Data items
(** The main thread alone: before the first announce thread exists. *)
Lemma main_alone_inv mac inp s s' :
  tinv mac s -> input_ok inp -> main_crit (tmain s) = false ->
  state (tinfo s) <> DEFEND -> tmain s <> PShm ->
  main_step inp s = Some s' -> tinv mac s'.
Proof.
  intros [Hsrc Hsub Hm Ha Hsent Hshm] Hin Hc Hst Hp.
  pose proof (anns_none _ _ Ha Hst Hp) as Hn.
  assert (Hmove : forall pc i l, main_crit pc = false -> src_mac i = mac ->
    subtype (data (ethpkt i)) = MAAP_SUBTYPE -> main_inv mac pc i ->
    Forall (frame_ok mac) l ->
    tinv mac (TState i (tlock s) pc (tanns s) (tsent s ++ l) (tshm s))).
  { intros pc i l Hc' Hsm Hs Hmi Hf. split; cbn [tinfo tmain tsent tshm]; try done.
    - unfold anns_inv in *. cbn. rewrite Hn in *. by rewrite Hc', Ha, Hc.
    - by apply Forall_app. }
  assert (Hgo : forall pc i, main_crit pc = false -> src_mac i = mac ->
    subtype (data (ethpkt i)) = MAAP_SUBTYPE -> main_inv mac pc i -> tinv mac (goto pc i s)).
  { intros pc i ????. unfold goto. rewrite <- (app_nil_r (tsent s)). by apply Hmove. }
  unfold main_step. destruct (tmain s) eqn:Hpc; cbn [main_inv] in Hm; try done.
  - destruct Hm as [Hreq _]. destruct (state (tinfo s)) eqn:E; [| |done].
    + destruct inp; [done| |done]. intros [= <-]. apply Hgo; try done.
      split; [intros _; apply generate_in_range | done].
    + destruct inp; [|done|done]. intros [= <-]. apply Hgo; try done. cbn. by split_and!; auto.
  - destruct Hm as (Hs & Hr & Hty). intros [= <-]. rewrite (prep_end_eq _ _ Hty).
    apply Hgo; try done. split_and!; try done. rewrite <- Hsrc. by apply prepare_probe.
  - destruct Hm as (Hs & Hr & Hw). destruct (_ =? 0); intros [= <-].
    + by apply Hgo.
    + apply (Hmove _ _ [_]); try done. by constructor.
  - destruct Hm as (Hs & Hr & Hw). destruct inp as [| |[pkt|]]; [done|done| |].
    + destruct (probe_conflict _ _); intros [= <-]; by apply Hgo.
    + intros [= <-]. by apply Hgo.
  - intros [= <-]. apply Hgo; try done. by destruct Hm.
  - destruct Hm as (Hs & [Hr Heq] & Hty). intros [= <-]. rewrite (prep_end_eq _ _ Hty).
    apply Hgo; try done. split; [done|]. split; [done|]. rewrite <- Hsrc.
    by apply prepare_announce.
  - destruct Hm as (Hs & Hh & Hw). intros [= <-]. apply (Hmove _ _ [_]); try done.
    by constructor.
  - intros [= <-]. split; try done. unfold anns_inv in *. cbn.
    rewrite Hn in *. cbn. rewrite Ha, Hpc. by split_and!; auto.
  - by destruct Hm as [[? _] _].
Qed.

(** The main thread while the address is held: publishing it, and the critical
    section of the DEFEND frame. *)
Lemma main_held_inv mac inp s s' :
  tinv mac s -> tmain s <> PTop -> (state (tinfo s) = DEFEND \/ tmain s = PShm) ->
  main_step inp s = Some s' -> tinv mac s'.
Proof.
  intros [Hsrc Hsub Hm Ha Hsent Hshm] Hp Hst. unfold main_step.
  destruct (tmain s) eqn:Hpc; cbn [main_inv] in Hm; try done;
    try (destruct Hm as [? _]; destruct Hst; congruence).
  - destruct Hm as [Hs [Hr Heq]]. intros [= <-]. split; cbn; try done.
    + unfold anns_inv in *. cbn in *. rewrite Hpc in Ha.
      destruct (tanns s) as [|a [|]]; [done| |done].
      destruct Ha as (H1 & _ & H3 & H4 & H5). split_and!; auto.
    + apply Forall_app. by repeat constructor.
  - destruct Hm as [Hd Hcf]. unfold Lock.
    destruct (tlock s) eqn:Hl; [done|]. intros [= <-]. split; cbn; try done.
    unfold anns_inv in *. rewrite Hpc, Hl in Ha. cbn in *.
    destruct (tanns s) as [|a [|]]; [done| |done].
    destruct Ha as (H1 & H2 & H3 & _ & H5). split_and!; auto; [left; apply Hd|].
    by destruct (ann_crit _).
  - destruct Hm as [[Hd Hh] Hcf]. intros [= <-]. split; cbn; try done.
    apply anns_locked; [done | by rewrite Hpc | done | done].
  - destruct Hm as ([Hd [Hr Heq]] & Hcf & Hty). intros [= <-].
    rewrite (prep_end_eq _ _ Hty). split; try done.
    + split; [by split|]. cbn [tinfo goto]. rewrite <- Hsrc.
      apply prepare_defend; try done. by rewrite Heq.
    + apply anns_locked; [done | by rewrite Hpc | done | done].
  - destruct Hm as [[Hd Hh] Hw]. intros [= <-]. split; cbn; try done.
    + apply (anns_locked mac (send_packet s)); [done | by cbn; rewrite Hpc | done | done].
    + apply Forall_app. split; [done|]. by constructor.
  - destruct Hm as [Hd Hh]. intros [= <-]. split; cbn; try done.
    { split; [congruence | done]. }
    unfold anns_inv in *. rewrite Hpc in Ha. cbn in *.
    destruct (tanns s) as [|a [|]]; [done| |done].
    destruct Ha as (H1 & _ & H3 & H4 & H5). rewrite H4. auto.
Qed.

Lemma main_step_inv mac inp s s' :
  tinv mac s -> input_ok inp -> main_step inp s = Some s' -> cancelled s' \/ tinv mac s'.
Proof.
  intros Hi Hin Hst.
  assert (Hdec : state (tinfo s) = DEFEND \/ state (tinfo s) <> DEFEND)
    by (destruct (state (tinfo s)); auto).
  assert (Htop : tmain s = PTop \/ tmain s <> PTop) by (destruct (tmain s); auto).
  assert (Hshm : tmain s = PShm \/ tmain s <> PShm) by (destruct (tmain s); auto).
  destruct Hdec as [Hd|Hd], Htop as [Ht|Ht]; [by eapply main_defend_inv|..]; right.
  - eapply main_held_inv; eauto.
  - eapply main_alone_inv; eauto; rewrite Ht; done.
  - destruct Hshm as [Hp|Hp]; [eapply main_held_inv; eauto|].
    eapply main_alone_inv; eauto. destruct Hi as [_ _ Hm _ _ _].
    destruct (tmain s); try done; cbn in Hm; naive_solver.
Qed.

Lemma ann_step_inv mac k s s' :
  tinv mac s -> send_announce_step k s = Some s' -> tinv mac s'.
Proof.
  intros [Hsrc Hsub Hm Ha Hsent Hshm] Hst. unfold send_announce_step in Hst.
  unfold anns_inv in Ha. destruct (tanns s) as [|a [|]] eqn:Hl; [done| |done].
  destruct k as [|k]; [|done]. cbn [lookup list_lookup mbind option_bind] in Hst.
  destruct a as [pc c]. cbn [acancel apc] in *.
  destruct Ha as (-> & Hd & Hai & Hx & Hlk).
  (* the packet is out of the main thread's hands *)
  assert (Hmain : ann_crit pc = true -> forall i', state i' = state (tinfo s) ->
    requested_mac_add i' = requested_mac_add (tinfo s) ->
    acquired_mac_add i' = acquired_mac_add (tinfo s) ->
    conflict_mac_add i' = conflict_mac_add (tinfo s) -> main_inv mac (tmain s) i').
  { intros Hc i' E1 E2 E3 E4. rewrite Hc in Hx. unfold held in *.
    destruct (tmain s); cbn in *; unfold held in *; rewrite ?E1, ?E2, ?E3, ?E4; try done;
      destruct Hm as [Hs _], Hd as [Hd|Hd]; congruence. }
  assert (Hheld : held (tinfo s)).
  { destruct Hd as [Hd|Hd].
    - clear -Hm Hd. destruct (tmain s); cbn in Hm; tauto || (destruct Hm; congruence).
    - rewrite Hd in Hm. apply Hm. }
  destruct pc; cbn in Hx, Hlk, Hai; try done.
  - injection Hst as <-. split; try done. unfold anns_inv. cbn. rewrite Hl. cbn. auto.
  - unfold Lock in Hst. destruct (tlock s) eqn:El; [done|]. injection Hst as <-.
    split; try done. unfold anns_inv. cbn. rewrite Hl. cbn.
    destruct (main_crit (tmain s)); [done|]. auto.
  - injection Hst as <-. split; try done; [by apply Hmain|].
    unfold anns_inv. cbn. rewrite Hl. cbn. auto.
  - injection Hst as <-. rewrite (prep_end_eq _ _ Hai). split; try done; [by apply Hmain|].
    unfold anns_inv. cbn [tanns set_ann]. rewrite Hl. cbn [list_insert insert apc acancel].
    split; [done|]. split; [done|]. split; [|done].
    cbn [ann_inv tinfo]. rewrite <- Hsrc. apply prepare_announce; [done|]. apply Hheld.
  - injection Hst as <-. split; try done.
    + unfold anns_inv. cbn. rewrite Hl. cbn. auto.
    + apply Forall_app. split; [done|]. by constructor.
  - injection Hst as <-. split; try done. unfold anns_inv. cbn. rewrite Hl. cbn.
    rewrite andb_true_r in Hx. rewrite Hx. auto.
Qed.

(** Cancellation is final. *)
Lemma cancelled_step t inp s s' : tstep t inp s = Some s' -> cancelled s -> cancelled s'.
Proof.
  intros Hst (k & a & Hk & Ha). destruct t as [|j]; cbn in Hst.
  - unfold main_step in Hst.
    destruct (tmain s), (state (tinfo s)), inp as [| |[]]; cbn in Hst;
      unfold Lock in Hst; repeat case_match; simplify_eq/=;
      try by exists k, a.
    all: try (exists k, a; split; [by apply lookup_app_l_Some | done]).
    all: exists k; cbn;
      destruct (decide (k = length (tanns s) - 1)%nat) as [->|Hne];
      [rewrite list_lookup_alter_eq, Hk; by eexists
      | rewrite list_lookup_alter_ne by done; by eexists].
  - unfold send_announce_step in Hst.
    destruct (tanns s !! j) as [b|] eqn:Hj; [|done]. cbn in Hst.
    assert (Hkeep : forall pc i s0, tanns s0 = tanns s ->
      cancelled (set_ann j pc (acancel b) i s0)).
    { intros pc i s0 H0. unfold cancelled. cbn. rewrite H0.
      destruct (decide (k = j)) as [->|Hne].
      - eexists j, _. rewrite list_lookup_insert_eq by by eapply lookup_lt_Some.
        split; [done|]. cbn. congruence.
      - exists k, a. by rewrite list_lookup_insert_ne by done. }
    unfold Lock in Hst. repeat case_match; simplify_eq/=; try by apply Hkeep.
Qed.

Lemma tsteps_inv mac l : forall s s',
  Forall (fun x => input_ok x.2) l -> tsteps l s = Some s' ->
  cancelled s \/ tinv mac s -> cancelled s' \/ tinv mac s'.
Proof.
  induction l as [|[t inp] l IH]; intros s s' Hf; cbn [tsteps]; [by intros [= <-]|].
  apply Forall_cons_iff in Hf as [Hin Hf].
  destruct (tstep t inp s) as [s1|] eqn:E; [|done]. cbn. intros Hs Hinv.
  apply (IH s1 s' Hf Hs). destruct Hinv as [Hc|Hi]; [left; by eapply cancelled_step|].
  destruct t as [|k]; [by eapply main_step_inv | right; by eapply ann_step_inv].
Qed.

#### Required action:
In the records above, find the line with "acquired_mac_add i' = acquired_mac_add"; write out exactly that line and each one after it, stopping after the line with "done. unfold anns_inv. cbn. rewrite Hl. cbn. auto.".

#### Exercise solution:
    acquired_mac_add i' = acquired_mac_add (tinfo s) ->
    conflict_mac_add i' = conflict_mac_add (tinfo s) -> main_inv mac (tmain s) i').
  { intros Hc i' E1 E2 E3 E4. rewrite Hc in Hx. unfold held in *.
    destruct (tmain s); cbn in *; unfold held in *; rewrite ?E1, ?E2, ?E3, ?E4; try done;
      destruct Hm as [Hs _], Hd as [Hd|Hd]; congruence. }
  assert (Hheld : held (tinfo s)).
  { destruct Hd as [Hd|Hd].
    - clear -Hm Hd. destruct (tmain s); cbn in Hm; tauto || (destruct Hm; congruence).
    - rewrite Hd in Hm. apply Hm. }
  destruct pc; cbn in Hx, Hlk, Hai; try done.
  - injection Hst as <-. split; try done. unfold anns_inv. cbn. rewrite Hl. cbn. auto.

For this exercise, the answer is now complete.